Audio aired of hostage calling for help days before mistaken IDF killing

Canine-mounted camera captures Alon Shamriz yelling ‘please help’ between bursts of gunfire, and trying to alert troops to save him and fellow hostages Yotam Haim and Samar Talalka

Alon Shamriz. (Courtesy)
Alon Shamriz. (Courtesy)

The voice, loud, clear and ragged with fright, echoes out between the unmistakable pops of gunshots.

“Help,” the voice cries out again and again. “Hostages Alon and Yotam. Help.”

The voice belongs to Alon Shamriz, one of three Israeli hostages who managed to escape their captors as they tried to alert soldiers nearby to their presence in December. A second voice in the background appears to be that of Yotam Haim, another hostage.

Days later, Shamriz, Haim, and Samar Talalka would be dead, gunned down by Israel Defense Forces troops in a harrowing instance of mistaken identity as they tried to move toward the troops, shirtless and waving a white cloth.

“Help. We are by the stairs, under the stairs. Under the stairs,” Shamriz yells desperately. “Please help.”

The recording, published Sunday by the Kan public broadcaster, was picked up by a GoPro camera mounted on a dog from the military’s Oketz canine unit, which had been sent into a Gaza City building during a gunbattle.

Soldiers had heard shouting of “Help” and “Hostages” in Hebrew from the building, but they believed it was an attempt by Hamas to lure them into an ambush, according to an IDF probe. They found signs left by the hostages trying to get soldiers’ attention, also dismissed as part of a ploy.

“Israeli hostages,” Shamriz yells in a break between the gunfire. “Help. Help.”

(From L-R) Hostages Yotam Haim, Samar Talalka and Alon Lulu Shamriz, who were killed mistakenly by IDF troops in Gaza on December 15, 2023. (Courtesy)

The dog was killed by the Hamas terrorists during the battle, and the camera was only recovered days later. By then, IDF troops had already mistakenly killed the three escaped hostages several hundred meters away.

Shamriz, 26, was abducted by Hamas terrorists from Kibbutz Kfar Aza on October 7, along with Yotam Haim, 28. They were held captive with Samar Fouad Talalka, 24, who was abducted from Nir Am.

“We’re inside the location,” Shamriz cries out. “Please help.”

Relatives and friends, including mother Dikla (C-R) and father Avi (C-L), mourn as they gather for the funeral of Alon Shamriz, mistakenly killed by Israeli forces in Gaza on December 15 after being held by Hamas since October 7, in Kibbutz Shefayim near Tel Aviv on December 17, 2023. (Oren ZIV / AFP)
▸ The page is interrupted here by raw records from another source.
(* ===== verification/Inbound.v ===== *)
(** * Inbound: frames from the device ([relay/inbound.rs])

    Routing wrappers and [HR] frames go to a peer, now or after the bandwidth
    wait; [rv_join] and [rv_msg] serve a rendezvous. *)

From S2P Require Import Prelude Text Errors Externals Signatures Attestation Revocation Challenge.
From S2P Require Import Wire Bus Tables Redis Scripts Usage Hub IO Pool Invariants Net Config.
From S2P Require Import Limits Presence Rendezvous Push Auth PairRoutes DeviceRoutes Bandwidth.
From S2P Require Import Connection.

Local Open Scope Z_scope.

Section Inbound.
Context {B64 : Base64} {UO : UuidOps} {J : Json} {RJ : RvJson}.

Definition fail_with (c : Conn) (err : RelayError) (to : option Uuid) :
    prog (option ConnEnd * Conn) :=
  let! e := send_error c err to in Ret (e, c).

(** [relay/inbound.rs:93-108 Conn::publish_forward] *)
Definition publish_forward (c : Conn) (p : Pending) : prog (option ConnEnd) :=
  let! n := publish (pn_to p) (pn_bus p) in
  match n with
  | Some 0 => send_error c RNotConnected (Some (pn_to p))
  | Some _ =>
    let! _ := perform (CUsage (λ u, (tt, add_envelope (cn_device c) (pn_bytes p) u))) in Ret None
  | None => send_error c RNotConnected (Some (pn_to p))
  end.

(** [relay/inbound.rs:67-91 Conn::forward] *)
Definition forward (st : AppState) (to : Uuid) (bus : BusMessage) (bytes : Z) (c : Conn) :
    prog (option ConnEnd * Conn) :=
  let! (known, c) := is_peer to c in
  if negb known then fail_with c RNotPaired (Some to)
  else
    let! now := perform CInstant in
    let rate := pair_bandwidth_bytes_per_sec (st_settings st) in
    let '(wait, b) := bucket_take (default (bucket_new rate now) (cn_buckets c !! to)) bytes now in
    let c := with_bucket to b c in
    let pending := mkPending to bus bytes (now + wait) in
    if wait =? 0
    then let! e := publish_forward c pending in Ret (e, c)
    else Ret (None, with_pending (Some pending) c).

(** [relay/inbound.rs:110-141 Conn::rv_join] *)
Definition rv_join (rv_id : option string) (c : Conn) : prog (option ConnEnd) :=
  match (r ← rv_id; canonical_rv_id r) with
  | None => send_error c RBadRequest None
  | Some rv_id =>
    let! joined := join rv_id (cn_device c) in
    match joined with
    | None => send_error c RNotConnected None
    | Some Full => send_error c RBadRequest None
    | Some (Joined newly members) =>
      let peer_present := Nat.eqb (length members) 2 in
      let! r := send_text c (rv_joined_message rv_id peer_present) in
      match r with
      | Err e => Ret (Some e)
      | Ok _ =>
        let! _ :=
          if peer_present && newly
          then for_each (filter (λ m, m ≠ cn_device c) members)
                 (λ other, let! _ := publish other (Control (rv_joined_message rv_id true)) in Ret tt)
          else Ret tt in
        Ret None
      end
    end
  end.

(** [relay/inbound.rs:143-175 Conn::rv_msg] *)
Definition rv_msg (rv_id : option string) (env : option RawValue) (c : Conn) :
    prog (option ConnEnd) :=
  match (r ← rv_id; canonical_rv_id r), env with
  | Some rv_id, Some env =>
    if negb (is_object env) || negb (rendezvous_allows env) then send_error c RBadRequest None
    else
      let! members := rv_members_of rv_id in
      match members with
      | None => send_error c RNotConnected None
      | Some members =>
        if negb (bool_decide (cn_device c ∈ members)) then send_error c RBadRequest None
        else
          match list_find (λ m, m ≠ cn_device c) members with
          | None => send_error c RNotConnected None
          | Some (_, other) =>
            let! n := publish other (Control (rv_msg_message rv_id env)) in
            match n with
            | Some 0 => send_error c RNotConnected None
            | Some _ => Ret None
            | None => send_error c RNotConnected None
            end
          end
      end
  | _, _ => send_error c RBadRequest None
  end.

Definition keep (p : prog (option ConnEnd)) (c : Conn) : prog (option ConnEnd * Conn) :=
  let! e := p in Ret (e, c).

(** [relay/inbound.rs:19-49 Conn::handle_text] *)
Definition handle_text (st : AppState) (text : string) (c : Conn) :
    prog (option ConnEnd * Conn) :=
  match parse_inbound text with
  | None => fail_with c RBadRequest None
  | Some inbound =>
    let oversize := Z.of_nat (str_len text) >? MAX_FRAME_BYTES in
    match in_op inbound with
    | Some op =>
      if (bool_decide (op = "rv_join") || bool_decide (op = "rv_msg")) && oversize
      then fail_with c RPayloadTooLarge None
      else if bool_decide (op = "rv_join") then keep (rv_join (in_rv_id inbound) c) c
      else if bool_decide (op = "rv_msg")
           then keep (rv_msg (in_rv_id inbound) (in_env inbound) c) c
      else fail_with c RBadRequest None
    | None =>
      match in_to inbound, in_env inbound with
      | Some to, Some env =>
        if is_device_id to && is_object env then
          if oversize then fail_with c RPayloadTooLarge (Some to)
          else forward st to (ForwardText (cn_device c) (forwarded_text (cn_device c) env))
                 (Z.of_nat (str_len text)) c
        else fail_with c RBadRequest None
      | _, _ => fail_with c RBadRequest None
      end
    end
  end.

(** [relay/inbound.rs:51-65 Conn::handle_binary] *)
Definition handle_binary (st : AppState) (frame : bytes) (c : Conn) :
    prog (option ConnEnd * Conn) :=
  match (to ← parse_hr frame; if is_device_id to then Some to else None) with
  | None => fail_with c RBadRequest None
  | Some to =>
    if Z.of_nat (length frame) >? MAX_FRAME_BYTES then fail_with c RPayloadTooLarge (Some to)
    else forward st to (ForwardBinary (cn_device c) (rewrite_hr frame (cn_device c)))
           (Z.of_nat (length frame)) c
  end.
End Inbound.

(** ** Lemmas *)

(** The messages [w'] published since [w]. *)
Definition published_since {P : Postgres} {R : RedisServer} (w w' : World) (l : list (string * bytes)) : Prop :=
  w_published w' = w_published w ++ l.

Section InboundRuns.
Context {B64 : Base64} {UO : UuidOps} {J : Json} {RJ : RvJson} {P : Postgres} {R : RedisServer}.

Lemma send_error_issues (Q : ∀ X, cmd X → Prop) c err to :
  (∀ f, Q _ (CWrite (cn_id c) f)) → issues Q (send_error c err to).
Proof. intros HQ. cbn. by split. Qed.

Lemma runs_send_error c err to w e w' :
  runs (send_error c err to) w e w' →
  w_published w' = w_published w ∧ w_usage w' = w_usage w ∧
  (w_written w' = w_written w ++ [(cn_id c, WText (error_message err to))] ∧ e = None ∨
   w_written w' = w_written w ∧ e ≠ None).
Proof.
  unfold send_error, send_text. intros (r & w1 & H & [<- <-])%runs_bind.
  apply runs_bind in H as (x & w2 & H & [<- <-]). apply (proj1 (runs_perform _ _ _ _)) in H as [i H].
  unfold exec in H. simpl in H. injection H as <- <-. by destruct (i_write i); cbn; auto.
Qed.

Lemma runs_fail_with c err to w e c' w' :
  runs (fail_with c err to) w (e, c') w' →
  c' = c ∧ w_published w' = w_published w ∧ w_usage w' = w_usage w ∧
  (w_written w' = w_written w ++ [(cn_id c, WText (error_message err to))] ∧ e = None ∨
   w_written w' = w_written w ∧ e ≠ None).
Proof.
  intros (x & w1 & H%runs_send_error & Hr)%runs_bind. by apply runs_Ret in Hr as [[= <- <-] <-].
Qed.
On December 15, days after the recording was made, the three were shot dead by IDF troops in the Gaza City neighborhood of Shejaiya as they tried to reach safety, after they were mistaken by troops for Hamas gunmen.

The IDF said that it believes the three of them “fled or were abandoned by the terrorists who held them captive” as IDF forces closed in, and noted that troops had not encountered any civilians in the war-torn area of the Strip in quite some time.

A reporter for Kan posted on X that the audio was approved for publication by Avi Shamriz, Alon’s father, who spoke to Kan on camera describing the recording.

However, a brother of Alon posted on X that the family was not notified by the IDF that the recordings had been leaked to the media.

IDF troops in northern Gaza’s Shejaiya, December 15, 2023. (Emanuel Fabian/Times of Israel)

He said the Shamriz family was presented with the probe months ago, but their mother had declined to listen to the recording “because she knew she wouldn’t be able to handle it.”

“I thought it was behind us… no one needs to hear this. And here the IDF is leaking it and subjecting us to Hamas psychological terror. Now it’s out… forever,” he said.

Shamriz, Haim and Talalka were among 253 hostages captured on October 7 by the terror group Hamas during an onslaught on southern Israel in which some 1,200 people were also massacred.

Approximately 100 hostages remain in captivity, along with the remains of another 30 abductees, according to Israel.

Throughout the war in Gaza, the army has managed to rescue three hostages in two separate raids. At least one other hostage was killed in a botched rescue attempt.